**Saved entries:**
(* ===== verification/RecoveryHandlers.v ===== *)
(** * The steps of the recovery manager keep its invariant

    Every step under [mutex_] but two is [tame]; [select_installation] starts an
    installation of the newest evidence, and [CompleteInstallationLocked] ends one. *)

From coqutil Require Import Datatypes.RecordSetters.
From S2P Require Import Prelude Ordered TopologyTypes HashRing BalancedRing TokenPlacement HostPort KeyHelper Hasher.
From S2P Require Import RingTheory HashAlgorithm OwnerSpec PlanningInterface HashPlans Snapshot RepositoryCodec MembershipTypes.
From S2P Require Import MemoryKvStore TtlManager WatchRegistry WatchDispatcher CoordinatorStore StoreProgram BackendInterface StoreBackend.
From S2P Require Import FailureClassifier RecoveryKeys TopologyRecoveryManager RecoveryInvariant.

(** A parsed key names a cluster that exists. *)
Lemma ParseKey_name `{RE2} key parsed : ParseKey key = Ok parsed ->
  KeyHelper.Create (pk_clusterName parsed) = Ok (new_TopologyKeyHelper (pk_clusterName parsed)).
Proof.
  assert (Hm : forall name tables p, match_tables name key tables = Ok (Some p) -> pk_clusterName p = name).
  { intros name tables p. induction tables as [|[table kind] tables IH]; cbn [match_tables]; [done|].
    case_bool_decide; [done|]. case_match; [done|]. intros (u & _ & [= <-])%bind_Ok. done. }
  assert (Hc : forall name keys, KeyHelper.Create name = Ok keys -> keys = new_TopologyKeyHelper name).
  { intros name keys. unfold KeyHelper.Create. case_match; [done|]. by intros [= <-]. }
  unfold ParseKey, MatchKeyspace. intros (u & _ & E)%bind_Ok. apply bind_Ok in E as (keys & Hk & E).
  apply bind_Ok in E as ([p|] & Hp & E).
  - injection E as <-. rewrite (Hc _ _ Hk) in Hp. by rewrite (Hm _ _ _ Hp).
  - destruct (find_char _ _); [|done]. apply bind_Ok in E as (keys' & Hk' & E). apply bind_Ok in E as ([p|] & Hp' & E); [|done].
    injection E as <-. pose proof (Hc _ _ Hk') as ->. by rewrite (Hm _ _ _ Hp').
Qed.

Section handlers.
Context `{RE2, SHA256, Protobuf ClusterTopologyPb, MapIteration, !MapIterationLaws}.
Context (options_ : TopologyRecoveryOptions) (coordinatorId_ : string).
Hypothesis Hmax : maxCandidateMemoryBytes options_ < 2 ^ 64.

Section tame.
Context (slack : Z) (held : gmap nat Job) (rounds : list TopologyRecoveryRoundIdentity).
Hypothesis Hslack : 0 <= slack.
Abbreviation ok := (manager_ok options_ slack held rounds).
Abbreviation tame := (tame options_ slack held rounds).
Abbreviation tame_flags := (tame_flags options_ slack held rounds Hmax Hslack).
Abbreviation tame_then name := (tame_then options_ slack held rounds name).

(** ** Memberships *)

Lemma newest_sub evidence evidence' version digest : evidence' ⊆ evidence -> newest_evidence evidence version digest ->
  newest_evidence evidence' version digest.
Proof. intros Hs Hn address e He. apply (Hn address e). by eapply lookup_weaken. Qed.

(** Members come and evidence goes, whatever the state. *)
Lemma tame_members name f m : ok m ->
  (forall context, contexts_ m !! name = Some context -> reporterEvidence (f context) ⊆ reporterEvidence context /\
     dom (reporterEvidence (f context)) ⊆ observedMembers (f context)) ->
  (forall context, state (f context) = state context /\ selectedCanonicalTopology (f context) = selectedCanonicalTopology context /\
     selectedVersion (f context) = selectedVersion context /\ selectedCanonicalDigest (f context) = selectedCanonicalDigest context) ->
  tame m (modify name f m).
Proof.
  intros Hok Hd Hf. destruct (contexts_ m !! name) as [context|] eqn:Hl; [|rewrite modify_absent by done; by apply tame_refl].
  destruct (Hf context) as (Hs & Hp & Hv & Hg). destruct (Hd context) as [Hsub Hdom]; [done|].
  assert (payload_size (f context) = payload_size context) as Hsz by (unfold payload_size; by rewrite Hp).
  eapply tame_changes; [done|done|done|by eapply changes_modify| |lia|].
  - destruct (mo_contexts _ _ _ _ _ Hok _ _ Hl) as [H1' H2' H3']. constructor; [done|intros payload; rewrite Hp, Hv, Hg; apply H2'|].
    rewrite Hs. intros [Hi Hn]%H3'. rewrite Hp, Hv, Hg. split; [done|]. by eapply newest_sub.
  - unfold installing. by rewrite Hs, Hp, Hv.
Qed.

**What to produce:** Retype the data in full, precisely as given.

**Answer to this task:**
(* ===== verification/RecoveryHandlers.v ===== *)
(** * The steps of the recovery manager keep its invariant

    Every step under [mutex_] but two is [tame]; [select_installation] starts an
    installation of the newest evidence, and [CompleteInstallationLocked] ends one. *)

From coqutil Require Import Datatypes.RecordSetters.
From S2P Require Import Prelude Ordered TopologyTypes HashRing BalancedRing TokenPlacement HostPort KeyHelper Hasher.
From S2P Require Import RingTheory HashAlgorithm OwnerSpec PlanningInterface HashPlans Snapshot RepositoryCodec MembershipTypes.
From S2P Require Import MemoryKvStore TtlManager WatchRegistry WatchDispatcher CoordinatorStore StoreProgram BackendInterface StoreBackend.
From S2P Require Import FailureClassifier RecoveryKeys TopologyRecoveryManager RecoveryInvariant.

(** A parsed key names a cluster that exists. *)
Lemma ParseKey_name `{RE2} key parsed : ParseKey key = Ok parsed ->
  KeyHelper.Create (pk_clusterName parsed) = Ok (new_TopologyKeyHelper (pk_clusterName parsed)).
Proof.
  assert (Hm : forall name tables p, match_tables name key tables = Ok (Some p) -> pk_clusterName p = name).
  { intros name tables p. induction tables as [|[table kind] tables IH]; cbn [match_tables]; [done|].
    case_bool_decide; [done|]. case_match; [done|]. intros (u & _ & [= <-])%bind_Ok. done. }
  assert (Hc : forall name keys, KeyHelper.Create name = Ok keys -> keys = new_TopologyKeyHelper name).
  { intros name keys. unfold KeyHelper.Create. case_match; [done|]. by intros [= <-]. }
  unfold ParseKey, MatchKeyspace. intros (u & _ & E)%bind_Ok. apply bind_Ok in E as (keys & Hk & E).
  apply bind_Ok in E as ([p|] & Hp & E).
  - injection E as <-. rewrite (Hc _ _ Hk) in Hp. by rewrite (Hm _ _ _ Hp).
  - destruct (find_char _ _); [|done]. apply bind_Ok in E as (keys' & Hk' & E). apply bind_Ok in E as ([p|] & Hp' & E); [|done].
    injection E as <-. pose proof (Hc _ _ Hk') as ->. by rewrite (Hm _ _ _ Hp').
Qed.

Section handlers.
Context `{RE2, SHA256, Protobuf ClusterTopologyPb, MapIteration, !MapIterationLaws}.
Context (options_ : TopologyRecoveryOptions) (coordinatorId_ : string).
Hypothesis Hmax : maxCandidateMemoryBytes options_ < 2 ^ 64.

Section tame.
Context (slack : Z) (held : gmap nat Job) (rounds : list TopologyRecoveryRoundIdentity).
Hypothesis Hslack : 0 <= slack.
Abbreviation ok := (manager_ok options_ slack held rounds).
Abbreviation tame := (tame options_ slack held rounds).
Abbreviation tame_flags := (tame_flags options_ slack held rounds Hmax Hslack).
Abbreviation tame_then name := (tame_then options_ slack held rounds name).

(** ** Memberships *)

Lemma newest_sub evidence evidence' version digest : evidence' ⊆ evidence -> newest_evidence evidence version digest ->
  newest_evidence evidence' version digest.
Proof. intros Hs Hn address e He. apply (Hn address e). by eapply lookup_weaken. Qed.

(** Members come and evidence goes, whatever the state. *)
Lemma tame_members name f m : ok m ->
  (forall context, contexts_ m !! name = Some context -> reporterEvidence (f context) ⊆ reporterEvidence context /\
     dom (reporterEvidence (f context)) ⊆ observedMembers (f context)) ->
  (forall context, state (f context) = state context /\ selectedCanonicalTopology (f context) = selectedCanonicalTopology context /\
     selectedVersion (f context) = selectedVersion context /\ selectedCanonicalDigest (f context) = selectedCanonicalDigest context) ->
  tame m (modify name f m).
Proof.
  intros Hok Hd Hf. destruct (contexts_ m !! name) as [context|] eqn:Hl; [|rewrite modify_absent by done; by apply tame_refl].
  destruct (Hf context) as (Hs & Hp & Hv & Hg). destruct (Hd context) as [Hsub Hdom]; [done|].
  assert (payload_size (f context) = payload_size context) as Hsz by (unfold payload_size; by rewrite Hp).
  eapply tame_changes; [done|done|done|by eapply changes_modify| |lia|].
  - destruct (mo_contexts _ _ _ _ _ Hok _ _ Hl) as [H1' H2' H3']. constructor; [done|intros payload; rewrite Hp, Hv, Hg; apply H2'|].
    rewrite Hs. intros [Hi Hn]%H3'. rewrite Hp, Hv, Hg. split; [done|]. by eapply newest_sub.
  - unfold installing. by rewrite Hs, Hp, Hv.
Qed.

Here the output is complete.